Well, in the case of your Mom, she just noticed the picture of the beets on the can and thought to herself, “Oh look, plums! I love canned plums. And so cheap too!”
That’s why she bought the beets, because she can’t read and understand any more. And you can tell her as often as you like, and I’m sure you do, that they are beets, not plums. Save your breath. She won’t remember. She won’t believe you either because every time she looks at them, she thinks, “Oh look, plums! I love canned plums!”
Those beets? You’re going to have to eat them, give them to friends on National Beet Day or donate them somewhere.
“Why would she do that?” you protest. Now we’ve already been through that, twice. More to the point is to try to understand on her terms what hoarding is all about. Hoarding and dementia are two separate things, often done by different sets of people. However, once you have dementia, you may start hoarding.

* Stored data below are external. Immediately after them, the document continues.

(* ===== verification/Assembler.v ===== *)
(** * Assembling a sub-agent from its agent type and its values

    Models reading an agent type definition ([AgentTypeDefinition::from_slice] in
    [agent_type/definition.rs]), the attributes of a sub-agent ([agent_type/agent_attributes.rs]),
    the renderer ([agent_type/render.rs]) and [LocalEffectiveAgentsAssembler] in
    [sub_agent/effective_agents_assembler.rs], and composes them with the registry, the secrets,
    the rendering of the runtime configuration and the writing of files. *)

From Stdlib Require Import String NArith.
From stdpp Require Import base option list strings gmap.
From S2P Require Import Prelude RustString AgentId AgentTypeId Regex Json ProtocolVersion YamlConfig Variables.
From S2P Require Import Templates Secrets OciTypes Registry FileStore HostFs PackageManager Filesystem.
From S2P Require Import Backoff OnHostProcess SubAgent OnHostSupervisor RuntimeConfig.

(** ** Agent types ([definition.rs]) *)

(** The variables and the deployment of a definition *)
Record TypeBody : Type := {
  type_variables : list (string * Tree VariableDefinition);
  runtime_config : DeploymentDef;
}.

Abbreviation Definition_ := (@Registry.AgentTypeDefinition _ TypeBody).

Inductive AgentTypeDefinitionParseError : Type :=
| ProtocolVersionParse (e : ProtocolVersionError)
| YamlParse (e : string)
| DefinitionParse (e : string).

(** [Display for AgentTypeDefinitionParseError] *)
Definition show_parse_error (e : AgentTypeDefinitionParseError) : string :=
  match e with
  | ProtocolVersionParse e => "incompatible protocol version: " +:+ ProtocolVersion.show_error e
  | YamlParse e => "invalid agent type yaml: " +:+ e
  | DefinitionParse e => "invalid agent type definition: " +:+ e
  end.

(** What the code derives from its types with [serde]: the document of some bytes, the fields of
    a definition with its deployment still a value, and the two kinds of deployment; with the
    version the build supports and the text of a value. *)
Class DefinitionSerde `{SemVer} : Type := {
  supported_protocol_version : ProtocolVersion;
  json_text : value -> string;
  document_from_yaml : string -> result value string;
  fields_from_value : value -> result (AgentTypeMetadata * list (string * Tree VariableDefinition) * value) string;
  on_host_from_value : value -> result OnHostDef string;
  k8s_from_value : value -> result K8s string;
}.

(** The keys of the files of a deployment are read as [SafePath]s. *)
Class DefinitionSerdeLaws `{SemVer} (DS : DefinitionSerde) : Prop := {
  on_host_paths v d : on_host_from_value v = Ok d -> wf_filesystem_def (def_filesystem d);
}.

Record AgentType `{SemVer} : Type := {
  type_id : AgentTypeID;
  variables : list (string * Tree Variable_);
  type_runtime_config : DeploymentDef;
}.

Section AgentTypes.
Context `{SV : SemVer} `{DS : !DefinitionSerde}.

(** [Deserialize for RawAgentTypeDefinition]: the environment says what the deployment is. *)
Definition raw_definition_from_value (v : value) : result Definition_ string :=
  let? fields := fields_from_value v in
  let '(metadata, variables, deployment) := fields in
  let? deployment :=
    match environment metadata with
    | Linux | Windows =>
        let? on_host := on_host_from_value deployment in
        let? _ := deserialize_executables (def_executables on_host) in
        Ok (HostDef on_host)
    | Registry.K8s => map_ok K8sDef (k8s_from_value deployment)
    end in
  Ok {| metadata := metadata; body := {| type_variables := variables; runtime_config := deployment |} |}.

(** [AgentTypeDefinition::from_slice] *)
Definition from_slice (content : string) : result Definition_ AgentTypeDefinitionParseError :=
  let? document := map_err YamlParse (document_from_yaml content) in
  let? _ := map_err ProtocolVersionParse (validate supported_protocol_version json_text document) in
  map_err DefinitionParse (raw_definition_from_value document).

(** What the registries read: an error is its text. *)
Definition read_definition (content : string) : result Definition_ string :=
  map_err show_parse_error (from_slice content).

(** [AgentTypeDefinition::with_constraints] *)
Definition with_constraints (d : Definition_) (constraints : VariableConstraints) : AgentType := {|
  type_id := definition_id d;
  variables := with_config constraints (type_variables (body d));
  type_runtime_config := runtime_config (body d);
|}.

End AgentTypes.

(** ** The attributes of a sub-agent ([agent_attributes.rs]) *)

Definition AGENT_FILESYSTEM_FOLDER_NAME : string := "filesystem".
Definition SHARED_FILESYSTEM_FOLDER_NAME : string := "shared-filesystem".

Record AgentAttributes : Type := {
  agent_id : string;
  agent_filesystem_dir : Path;
  shared_filesystem_dir : Path;
  attributes_remote_dir : Path;
}.

(** [AgentAttributes::try_new]; the error is its text. *)
Definition attributes_try_new (id : AgentID) (remote_dir : Path) : result AgentAttributes string :=
  match id with
  | AgentId.SubAgent agent_id =>
      Ok {| agent_id := agent_id;
            agent_filesystem_dir := join_path (join_path remote_dir AGENT_FILESYSTEM_FOLDER_NAME) agent_id;
            shared_filesystem_dir := join_path remote_dir SHARED_FILESYSTEM_FOLDER_NAME;
            attributes_remote_dir := remote_dir |}
  | AgentId.AgentControl => Err "Failed to create AgentAttributes: Used reserved Agent ID"
  end.

Definition sub_agent_variables (a : AgentAttributes) : Variables :=
  {[ namespaced_name SubAgentNs VARIABLE_SUB_AGENT_ID := new_final_string_variable (agent_id a);
     namespaced_name SubAgentNs VARIABLE_FILESYSTEM_AGENT_DIR :=
       new_final_string_variable (show_path (agent_filesystem_dir a));
     namespaced_name SubAgentNs VARIABLE_SHARED_FILESYSTEM_DIR :=
       new_final_string_variable (show_path (shared_filesystem_dir a));
     namespaced_name SubAgentNs VARIABLE_REMOTE_DIR :=
       new_final_string_variable (show_path (attributes_remote_dir a)) ]}.

(** ** The renderer and the assembler *)

(** [TemplateRenderer::with_agent_control_variables] *)
Definition with_agent_control_variables (vars : list (string * Variable_)) : Variables :=
  fold_left (fun acc kv => <[kv.1 := kv.2]> acc)
    (map (fun kv => (namespaced_name AgentControlNs kv.1, kv.2)) vars) ∅.

Inductive EffectiveAgentsAssemblerError : Type :=
| AssemblerGeneric (e : string)
| AssemblerRegistry (e : AgentTypeRegistryError)
| AssemblerAgentType (e : AgentTypeError)
| AssemblerSecretVariables (e : SecretVariablesError).

Abbreviation Effective :=
  (@OnHostSupervisor.EffectiveAgent _ FileSystem OnHostHealthConfig PostDownloadHook Oci RuntimeConfig.K8s).

Section Assembler.
Context `{SV : SemVer} `{RX : RegexLib} `{HO : HashOrder} `{YV : YamlValues} `{CP : ConfigParsers}.
Context `{JE : JsonErrors} `{OU : Outside} `{YA : Yaml}.

(** [TemplateRenderer::render] *)
Definition render (ac_variables : Variables) (agent_type : AgentType) (values : YAMLConfig)
    (attributes : AgentAttributes) (env_vars secrets : Variables) : result RenderedDeployment AgentTypeError :=
  let? values_expanded := template_config secrets values in
  let? filled := fill_with_values (entries values_expanded) (variables agent_type) in
  let filled_variables := flatten filled in
  let? _ := check_all_vars_are_populated filled_variables in
  let ns_variables :=
    build_namespaced_variables ac_variables filled_variables env_vars (sub_agent_variables attributes) in
  template_deployment (type_runtime_config agent_type) ns_variables.

(** The assembler, with the environment of the process *)
Record Assembler : Type := {
  registry : AgentTypeID -> result Definition_ AgentTypeRegistryError;
  ac_variables : Variables;
  variable_constraints : VariableConstraints;
  secrets_providers : SecretsProviders;
  assembler_remote_dir : Path;
  process_env : gmap string string;
}.

(** [LocalEffectiveAgentsAssembler::assemble_agent]; [None] is a panic. *)
Definition assemble_agent (asm : Assembler) (agent_identity : AgentIdentity) (values : YAMLConfig) :
  option (result Effective EffectiveAgentsAssemblerError) :=
  match map_err AssemblerRegistry (registry asm (agent_type_id agent_identity)) with
  | Err e => Some (Err e)
  | Ok definition =>
      let agent_type := with_constraints definition (variable_constraints asm) in
      match map_err AssemblerGeneric (attributes_try_new (id agent_identity) (assembler_remote_dir asm)),
            map_err AssemblerSecretVariables (secret_variables_try_from values) with
      | Err e, _ => Some (Err e)
      | _, Err e => Some (Err e)
      | Ok attributes, Ok secret_variables =>
          secret_variables ← secret_variables;
          Some (
            let? secrets := map_err AssemblerSecretVariables (load_secrets secret_variables (secrets_providers asm)) in
            let? runtime_config := map_err AssemblerAgentType
              (render (ac_variables asm) agent_type values attributes (load_env_vars (process_env asm)) secrets) in
            Ok {| effective_identity := agent_identity; deployment := runtime_config |})
      end
  end.

(** [EffectiveAgent::get_k8s_config]; [get_onhost_config] is that of the supervisor. *)
Definition get_k8s_config (a : Effective) : result RuntimeConfig.K8s EffectiveAgentsAssemblerError :=
  match deployment a with
  | OnK8s k8s => Ok k8s
  | OnHostSupervisor.Host _ => Err (AssemblerGeneric "missing k8s deployment configuration")
  end.

End Assembler.

(** ** Lemmas *)

Section Lemmas.
Context `{SV : SemVer} `{DS : !DefinitionSerde} `{DL : !DefinitionSerdeLaws DS}.

(** A definition that was read has the deployment of its environment. *)
Lemma read_definition_ok raw (d : Definition_) :
  read_definition raw = Ok d ->
  wf_deployment_def (runtime_config (body d)) /\
  match runtime_config (body d) with
  | HostDef on_host => environment (metadata d) <> Registry.K8s /\ NoDup (def_id <$> def_executables on_host)
  | K8sDef _ => environment (metadata d) = Registry.K8s
  end.
Proof using DL.
  unfold read_definition, from_slice. destruct (document_from_yaml raw) as [v|]; simpl; [|done].
  destruct (validate _ _ v); simpl; [|done]. destruct (raw_definition_from_value v) as [d'|] eqn:E; simpl; [|done].
  intros [= ->]. apply and_then_ok in E as ([[m vs] dep] & _ & (x & Hx & [= <-])%and_then_ok). simpl.
  assert (forall e, (let? on_host := on_host_from_value dep in
     let? _ := deserialize_executables (def_executables on_host) in Ok (HostDef on_host)) = Ok x -> e <> Registry.K8s ->
     wf_deployment_def x /\ match x with HostDef on_host => e <> Registry.K8s /\ NoDup (def_id <$> def_executables on_host)
                            | K8sDef _ => e = Registry.K8s end) as Hhost.
  { intros e (oh & Hoh%on_host_paths & (l & (u & Hu & _)%and_then_ok & [= <-])%and_then_ok)%and_then_ok He.
    destruct u. apply check_executable_ids_spec in Hu as [Hu _]. done. }
  destruct (environment m); [by apply Hhost|by apply Hhost|]. by apply map_ok_ok in Hx as (k & _ & ->).
Qed.
(* ===== verification/K8sObjects.v ===== *)
(** * Objects of sub-agents in Kubernetes and their supervisor

    Models [k8s/dynamic_object.rs] with the calls of [k8s/client.rs] it serves and the helpers of
    [k8s/utils.rs], and the supervisor of [sub_agent/k8s/supervisor.rs] with its builder in
    [sub_agent/k8s/builder.rs]: the objects of a sub-agent are built from its deployment, and a
    thread applies those that differ from what the watcher of the cluster has seen.

    The cluster is what the API server stores and what the watcher has seen of it, which may be
    behind.  What the server makes of an object it is given is a parameter; that it keeps what has
    no nulls is a law.  A call fails when the next entry of [obj_faults] says so; a failed write may
    have been done. *)

From Stdlib Require Import Ascii String Lia.
From stdpp Require Import base option list strings gmap.
From S2P Require Import Prelude RustString AgentId AgentTypeId Json GarbageCollector SubAgent.
From S2P Require Import YamlConfig Variables OnHostSupervisor RuntimeConfig Assembler.

(** ** JSON values as [serde_json] compares and indexes them *)

Definition as_object (v : value) : option (list (string * value)) :=
  match v with Object f => Some f | _ => None end.

Definition as_str_value (v : value) : option string :=
  match v with Str s => Some s | _ => None end.

(** [Index<&str> for Value] *)
Definition index (k : string) (v : value) : value := default Null (Json.get k v).

(** Objects are compared as maps. *)
Fixpoint json_eq (v w : value) {struct v} : bool :=
  match v, w with
  | Null, Null => true
  | Bool a, Bool b => Bool.eqb a b
  | Number a, Number b => String.eqb a b
  | Str a, Str b => String.eqb a b
  | Array l, Array m =>
      (fix go l m := match l, m with
                     | [], [] => true
                     | v :: l, w :: m => json_eq v w && go l m
                     | _, _ => false
                     end) l m
  | Object f, Object g =>
      (length f =? length g) &&
      (fix go f := match f with
                   | [] => true
                   | (k, v) :: f => match Json.assoc k g with Some w => json_eq v w | None => false end && go f
                   end) f
  | _, _ => false
  end.
(** The derived [Deserialize]: structs are read from objects by name, or from arrays by position.
    [Some None] is a field that is missing. *)
Definition struct_field (i : nat) (key : string) (v : value) : option (option value) :=
  match v with
  | Object f => Some (assoc key f)
  | Array l => Some (l !! i)
  | _ => None
  end.

Definition struct_len (n : nat) (v : value) : bool :=
  match v with Array l => length l <=? n | _ => true end.

Definition de_u64 (v : value) : option N := match v with Number n => parse_unsigned u64_bound n | _ => None end.
Definition de_list {A} (de : value -> option A) (v : value) : option (list A) := as_array v ≫= mapM de.

(** A field with [#[serde(default)]], and one without *)
Definition de_default {A} (d : A) (de : value -> option A) (i : nat) (key : string) (v : value) : option A :=
  struct_field i key v ≫= fun o => match o with Some w => de w | None => Some d end.

Definition de_required {A} (de : value -> option A) (i : nat) (key : string) (v : value) : option A :=
  struct_field i key v ≫= fun o => o ≫= de.

Definition de_unhealthy_pod_error (v : value) : option UnhealthyPodError :=
  if negb (struct_len 2 v) then None else
  p ← de_required as_str_value 0 "pod" v; e ← de_required as_str_value 1 "lastError" v;
  Some {| pod := p; pod_last_error := e |}.

Definition de_instrumentation_status (v : value) : option InstrumentationStatus :=
  if negb (struct_len 8 v) then None else
  matching ← de_default 0%N de_u64 0 "podsMatching" v;
  healthy ← de_default 0%N de_u64 1 "podsHealthy" v;
  injected ← de_default 0%N de_u64 2 "podsInjected" v;
  not_ready ← de_default 0%N de_u64 3 "podsNotReady" v;
  outdated ← de_default 0%N de_u64 4 "podsOutdated" v;
  unhealthy ← de_default 0%N de_u64 5 "podsUnhealthy" v;
  errors ← de_default [] (de_list de_unhealthy_pod_error) 6 "unhealthyPodsErrors" v;
  guids ← de_default [] (de_list as_str_value) 7 "entityGuids" v;
  Some {| pods_matching := matching; pods_healthy := healthy; pods_injected := injected; pods_not_ready := not_ready;
          pods_outdated := outdated; pods_unhealthy := unhealthy; unhealthy_pods_errors := errors;
          status_entity_guids := guids |}.

(** [Display], [is_healthy], [last_error], [get_health] *)
Definition show_instrumentation_status (s : InstrumentationStatus) : string :=
  "podsMatching:" +:+ show_N (pods_matching s) +:+ ", podsHealthy:" +:+ show_N (pods_healthy s)
  +:+ ", podsInjected:" +:+ show_N (pods_injected s) +:+ ", podsNotReady:" +:+ show_N (pods_not_ready s)
  +:+ ", podsOutdated:" +:+ show_N (pods_outdated s) +:+ ", podsUnhealthy:" +:+ show_N (pods_unhealthy s).

Definition instrumentation_is_healthy (s : InstrumentationStatus) : bool :=
  ((pods_not_ready s =? 0) && (pods_unhealthy s =? 0) && (0 <? pods_healthy s) && (0 <? pods_matching s)
   && (pods_injected s =? pods_matching s))%N.

Definition instrumentation_last_error (s : InstrumentationStatus) : string :=
  join ", " (map (fun e => "pod " +:+ pod e +:+ ":" +:+ pod_last_error e) (unhealthy_pods_errors s)).

Definition get_health (s : InstrumentationStatus) : Health :=
  if instrumentation_is_healthy s
  then IsHealthy {| healthy_status_time := now; healthy_status := show_instrumentation_status s |}
  else IsUnhealthy {| unhealthy_status_time := now; unhealthy_status := show_instrumentation_status s;
                      unhealthy_last_error := instrumentation_last_error s |}.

Or, go shopping, as the rest of us call it. Because, we know when to stop. People with dementia don’t know when to stop because that is a rational decision. Being rational is hard for people with dementia because their particular kind of brain deterioration fragments their capacity to do step-by-step thinking and their short-term memory is –well — very short.
One sensible answer is to do your Mom’s shopping or – if you don’t, won’t and can’t – hire someone to go with her who has the shopping list.
Okay, but I hear you say – in that whiny tone I specially dislike from you – WHY hoarding? My guess is that it’s a form of seeking emotional security through stuff. If your guess is that your Mom is trying to drive you crazy, I just say, “PSHAW!”
Think about it. Having dementia means: you don’t feel safe, you know you can’t remember, things don’t make sense and life is out of control. It automatically steers someone towards actions that make them feel better – kind of like you and chocolate brownies.
I was a staff trainer in a dementia unit when I met Rosita, a tough little lady of 95. She had crossed the Rio Grande at the age of 18 and made her way into the US. She married and had babies who grew up into nine healthy children.
Rosita was a smiling woman with dementia. Her family seldom came to visit her. She went hunting for bears every day. Bears, cats, dogs, anything soft and plush.
Once I had to check in Rosita’s room for her missing false teeth. I opened her bedside drawer and found a whole zoo of captured creatures in there. It was like a branch of Toys-R-US in Alzheimerland.
Rosita’s life had not supplied many plush bears before. In her oldest old age, she just plain wanted them. For comfort. And why not?
But hoarding is not just beets and bears. I suspect it’s whatever helps a person feel safe. We dementia caregivers know that one of the symptoms of dementia is a huge handbag empty of everything but three pounds of Kleenex.
With this, an old woman is ready to take on the world and feel safe about doing it.